DATA EXCERPTS section start

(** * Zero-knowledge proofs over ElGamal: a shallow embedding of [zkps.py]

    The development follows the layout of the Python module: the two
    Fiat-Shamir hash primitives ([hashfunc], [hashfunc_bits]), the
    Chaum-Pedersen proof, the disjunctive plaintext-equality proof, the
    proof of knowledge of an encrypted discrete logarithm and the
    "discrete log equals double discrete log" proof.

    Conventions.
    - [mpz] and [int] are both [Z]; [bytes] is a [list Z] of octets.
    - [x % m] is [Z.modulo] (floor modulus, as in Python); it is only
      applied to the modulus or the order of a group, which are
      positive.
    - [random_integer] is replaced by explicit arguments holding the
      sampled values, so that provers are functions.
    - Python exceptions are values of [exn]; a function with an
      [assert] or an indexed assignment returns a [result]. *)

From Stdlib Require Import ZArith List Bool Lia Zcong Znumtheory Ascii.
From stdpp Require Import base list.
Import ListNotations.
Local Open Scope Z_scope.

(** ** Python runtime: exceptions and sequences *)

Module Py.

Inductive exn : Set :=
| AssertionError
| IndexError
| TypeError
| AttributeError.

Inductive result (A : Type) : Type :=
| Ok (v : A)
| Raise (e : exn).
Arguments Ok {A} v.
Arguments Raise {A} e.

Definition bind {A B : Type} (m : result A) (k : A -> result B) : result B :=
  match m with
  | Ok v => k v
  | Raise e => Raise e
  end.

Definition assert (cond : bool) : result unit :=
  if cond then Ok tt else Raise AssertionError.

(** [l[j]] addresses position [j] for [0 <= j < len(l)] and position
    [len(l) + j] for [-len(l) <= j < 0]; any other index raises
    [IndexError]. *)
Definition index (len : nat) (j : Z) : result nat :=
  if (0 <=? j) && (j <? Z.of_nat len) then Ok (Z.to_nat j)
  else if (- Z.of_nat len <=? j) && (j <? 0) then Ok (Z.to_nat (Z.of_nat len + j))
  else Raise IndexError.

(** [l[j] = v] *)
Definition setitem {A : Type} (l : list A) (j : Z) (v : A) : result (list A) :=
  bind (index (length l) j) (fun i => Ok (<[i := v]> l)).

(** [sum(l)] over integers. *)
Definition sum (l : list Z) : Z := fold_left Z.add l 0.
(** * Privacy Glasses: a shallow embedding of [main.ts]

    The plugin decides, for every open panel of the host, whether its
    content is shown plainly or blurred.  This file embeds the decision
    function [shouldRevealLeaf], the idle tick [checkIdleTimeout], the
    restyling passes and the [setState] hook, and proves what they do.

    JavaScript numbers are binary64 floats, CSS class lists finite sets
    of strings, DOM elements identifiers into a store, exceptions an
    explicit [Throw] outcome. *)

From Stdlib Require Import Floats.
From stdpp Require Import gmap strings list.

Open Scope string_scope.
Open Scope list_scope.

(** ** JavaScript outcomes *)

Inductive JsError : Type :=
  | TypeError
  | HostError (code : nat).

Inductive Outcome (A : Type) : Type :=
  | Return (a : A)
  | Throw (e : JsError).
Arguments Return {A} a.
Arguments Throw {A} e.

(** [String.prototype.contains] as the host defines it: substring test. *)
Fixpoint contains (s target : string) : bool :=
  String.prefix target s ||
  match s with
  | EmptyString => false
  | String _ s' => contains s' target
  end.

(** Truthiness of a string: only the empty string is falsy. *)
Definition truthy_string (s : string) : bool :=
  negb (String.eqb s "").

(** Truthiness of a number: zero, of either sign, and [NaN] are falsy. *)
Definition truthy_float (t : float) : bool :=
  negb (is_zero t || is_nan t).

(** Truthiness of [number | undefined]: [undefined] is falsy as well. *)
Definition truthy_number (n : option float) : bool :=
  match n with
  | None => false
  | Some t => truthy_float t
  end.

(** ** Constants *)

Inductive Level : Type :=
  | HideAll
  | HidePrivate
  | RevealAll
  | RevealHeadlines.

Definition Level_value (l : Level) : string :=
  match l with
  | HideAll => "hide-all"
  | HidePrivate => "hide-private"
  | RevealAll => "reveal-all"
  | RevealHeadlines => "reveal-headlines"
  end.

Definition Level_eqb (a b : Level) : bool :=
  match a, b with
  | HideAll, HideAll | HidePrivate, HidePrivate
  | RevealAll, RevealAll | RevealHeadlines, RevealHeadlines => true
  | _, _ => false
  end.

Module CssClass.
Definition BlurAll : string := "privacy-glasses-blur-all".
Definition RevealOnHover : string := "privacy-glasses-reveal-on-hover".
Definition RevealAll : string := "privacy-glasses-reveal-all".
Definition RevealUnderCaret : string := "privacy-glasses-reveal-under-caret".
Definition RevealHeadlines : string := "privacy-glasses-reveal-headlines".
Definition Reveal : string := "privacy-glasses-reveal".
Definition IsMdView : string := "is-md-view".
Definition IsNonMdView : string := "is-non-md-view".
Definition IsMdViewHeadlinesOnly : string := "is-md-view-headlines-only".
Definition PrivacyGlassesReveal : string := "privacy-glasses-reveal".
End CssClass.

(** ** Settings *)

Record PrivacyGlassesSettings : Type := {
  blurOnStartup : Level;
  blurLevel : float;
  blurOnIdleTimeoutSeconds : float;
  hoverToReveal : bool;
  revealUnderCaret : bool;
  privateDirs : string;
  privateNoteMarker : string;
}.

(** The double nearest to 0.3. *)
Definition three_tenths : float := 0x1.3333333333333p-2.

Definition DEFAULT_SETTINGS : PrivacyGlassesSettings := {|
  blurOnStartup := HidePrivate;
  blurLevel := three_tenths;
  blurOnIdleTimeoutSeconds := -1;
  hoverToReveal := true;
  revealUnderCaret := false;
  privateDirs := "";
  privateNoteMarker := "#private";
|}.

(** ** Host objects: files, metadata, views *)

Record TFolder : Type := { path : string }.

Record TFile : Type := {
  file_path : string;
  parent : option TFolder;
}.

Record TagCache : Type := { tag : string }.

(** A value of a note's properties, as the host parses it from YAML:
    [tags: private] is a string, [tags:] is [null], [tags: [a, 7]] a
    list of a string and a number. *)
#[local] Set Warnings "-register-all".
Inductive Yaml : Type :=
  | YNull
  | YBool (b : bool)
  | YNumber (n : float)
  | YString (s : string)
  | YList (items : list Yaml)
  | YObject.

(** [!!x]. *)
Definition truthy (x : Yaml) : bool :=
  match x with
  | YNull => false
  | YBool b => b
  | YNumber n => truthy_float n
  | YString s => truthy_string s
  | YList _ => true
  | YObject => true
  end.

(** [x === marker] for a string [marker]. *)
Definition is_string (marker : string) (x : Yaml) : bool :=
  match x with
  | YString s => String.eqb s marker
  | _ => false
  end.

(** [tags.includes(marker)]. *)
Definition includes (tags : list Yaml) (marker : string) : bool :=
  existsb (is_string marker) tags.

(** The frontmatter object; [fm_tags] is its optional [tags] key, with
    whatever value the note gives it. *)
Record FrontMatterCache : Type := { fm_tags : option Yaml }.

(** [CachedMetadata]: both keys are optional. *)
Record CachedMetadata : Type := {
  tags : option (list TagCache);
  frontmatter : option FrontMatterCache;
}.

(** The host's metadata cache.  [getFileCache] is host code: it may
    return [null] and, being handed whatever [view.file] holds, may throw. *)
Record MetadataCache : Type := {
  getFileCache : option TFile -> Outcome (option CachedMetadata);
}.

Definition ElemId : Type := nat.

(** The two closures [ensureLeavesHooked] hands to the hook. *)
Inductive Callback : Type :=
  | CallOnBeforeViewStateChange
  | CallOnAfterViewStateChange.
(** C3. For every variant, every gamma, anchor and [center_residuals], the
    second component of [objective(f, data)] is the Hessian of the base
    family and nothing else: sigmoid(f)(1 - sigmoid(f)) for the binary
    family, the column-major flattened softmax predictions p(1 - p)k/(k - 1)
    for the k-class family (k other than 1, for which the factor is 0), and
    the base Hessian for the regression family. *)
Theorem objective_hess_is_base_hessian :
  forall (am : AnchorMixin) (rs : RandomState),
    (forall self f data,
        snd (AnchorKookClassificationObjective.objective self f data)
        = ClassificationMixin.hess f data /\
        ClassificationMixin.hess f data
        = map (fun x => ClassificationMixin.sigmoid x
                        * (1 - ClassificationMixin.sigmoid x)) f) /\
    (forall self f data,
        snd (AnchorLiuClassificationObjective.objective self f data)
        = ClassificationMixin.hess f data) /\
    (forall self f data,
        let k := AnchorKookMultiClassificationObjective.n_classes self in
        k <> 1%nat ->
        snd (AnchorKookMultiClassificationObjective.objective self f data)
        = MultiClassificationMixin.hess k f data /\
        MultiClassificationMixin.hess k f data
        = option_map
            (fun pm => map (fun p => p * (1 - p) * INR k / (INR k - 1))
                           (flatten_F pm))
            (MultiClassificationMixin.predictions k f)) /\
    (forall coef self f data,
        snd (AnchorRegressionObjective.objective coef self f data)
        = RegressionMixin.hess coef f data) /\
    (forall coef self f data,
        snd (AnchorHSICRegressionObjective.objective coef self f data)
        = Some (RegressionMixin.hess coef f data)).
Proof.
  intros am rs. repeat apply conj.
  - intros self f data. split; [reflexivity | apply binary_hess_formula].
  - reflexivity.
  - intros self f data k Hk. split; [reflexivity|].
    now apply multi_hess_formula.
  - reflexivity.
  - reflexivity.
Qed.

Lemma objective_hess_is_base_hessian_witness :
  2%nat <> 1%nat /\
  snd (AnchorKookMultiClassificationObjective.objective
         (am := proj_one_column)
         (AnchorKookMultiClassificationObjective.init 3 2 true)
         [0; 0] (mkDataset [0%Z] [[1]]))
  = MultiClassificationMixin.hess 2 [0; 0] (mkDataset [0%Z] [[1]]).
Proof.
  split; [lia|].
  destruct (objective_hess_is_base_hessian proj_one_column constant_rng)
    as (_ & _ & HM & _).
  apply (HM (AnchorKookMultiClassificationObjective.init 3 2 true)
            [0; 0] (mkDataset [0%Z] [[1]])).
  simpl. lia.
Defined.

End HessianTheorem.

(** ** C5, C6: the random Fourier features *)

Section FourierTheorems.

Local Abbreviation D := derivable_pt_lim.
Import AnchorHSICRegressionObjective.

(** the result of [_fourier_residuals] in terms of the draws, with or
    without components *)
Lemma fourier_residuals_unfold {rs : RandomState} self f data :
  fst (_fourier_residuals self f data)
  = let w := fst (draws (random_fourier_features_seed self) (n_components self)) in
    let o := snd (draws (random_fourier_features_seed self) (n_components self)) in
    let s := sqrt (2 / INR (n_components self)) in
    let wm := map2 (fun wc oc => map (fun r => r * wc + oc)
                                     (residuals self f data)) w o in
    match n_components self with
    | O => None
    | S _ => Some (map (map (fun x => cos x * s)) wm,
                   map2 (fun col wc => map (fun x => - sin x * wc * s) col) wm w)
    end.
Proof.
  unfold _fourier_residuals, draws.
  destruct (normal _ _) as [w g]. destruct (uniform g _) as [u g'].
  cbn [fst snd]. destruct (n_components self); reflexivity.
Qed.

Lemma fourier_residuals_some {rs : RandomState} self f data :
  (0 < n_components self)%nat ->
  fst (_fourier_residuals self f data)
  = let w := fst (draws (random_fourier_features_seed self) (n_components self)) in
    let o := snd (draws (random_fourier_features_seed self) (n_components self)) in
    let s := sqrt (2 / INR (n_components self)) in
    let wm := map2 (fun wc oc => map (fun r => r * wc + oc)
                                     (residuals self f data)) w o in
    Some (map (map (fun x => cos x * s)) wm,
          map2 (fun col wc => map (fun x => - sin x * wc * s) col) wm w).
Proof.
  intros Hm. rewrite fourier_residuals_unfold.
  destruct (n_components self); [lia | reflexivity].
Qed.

DATA EXCERPTS section end

Please return the lines above exactly, from the first one down to the line with "Conventions.", and stop after that line.

(** * Zero-knowledge proofs over ElGamal: a shallow embedding of [zkps.py]

    The development follows the layout of the Python module: the two
    Fiat-Shamir hash primitives ([hashfunc], [hashfunc_bits]), the
    Chaum-Pedersen proof, the disjunctive plaintext-equality proof, the
    proof of knowledge of an encrypted discrete logarithm and the
    "discrete log equals double discrete log" proof.

    Conventions.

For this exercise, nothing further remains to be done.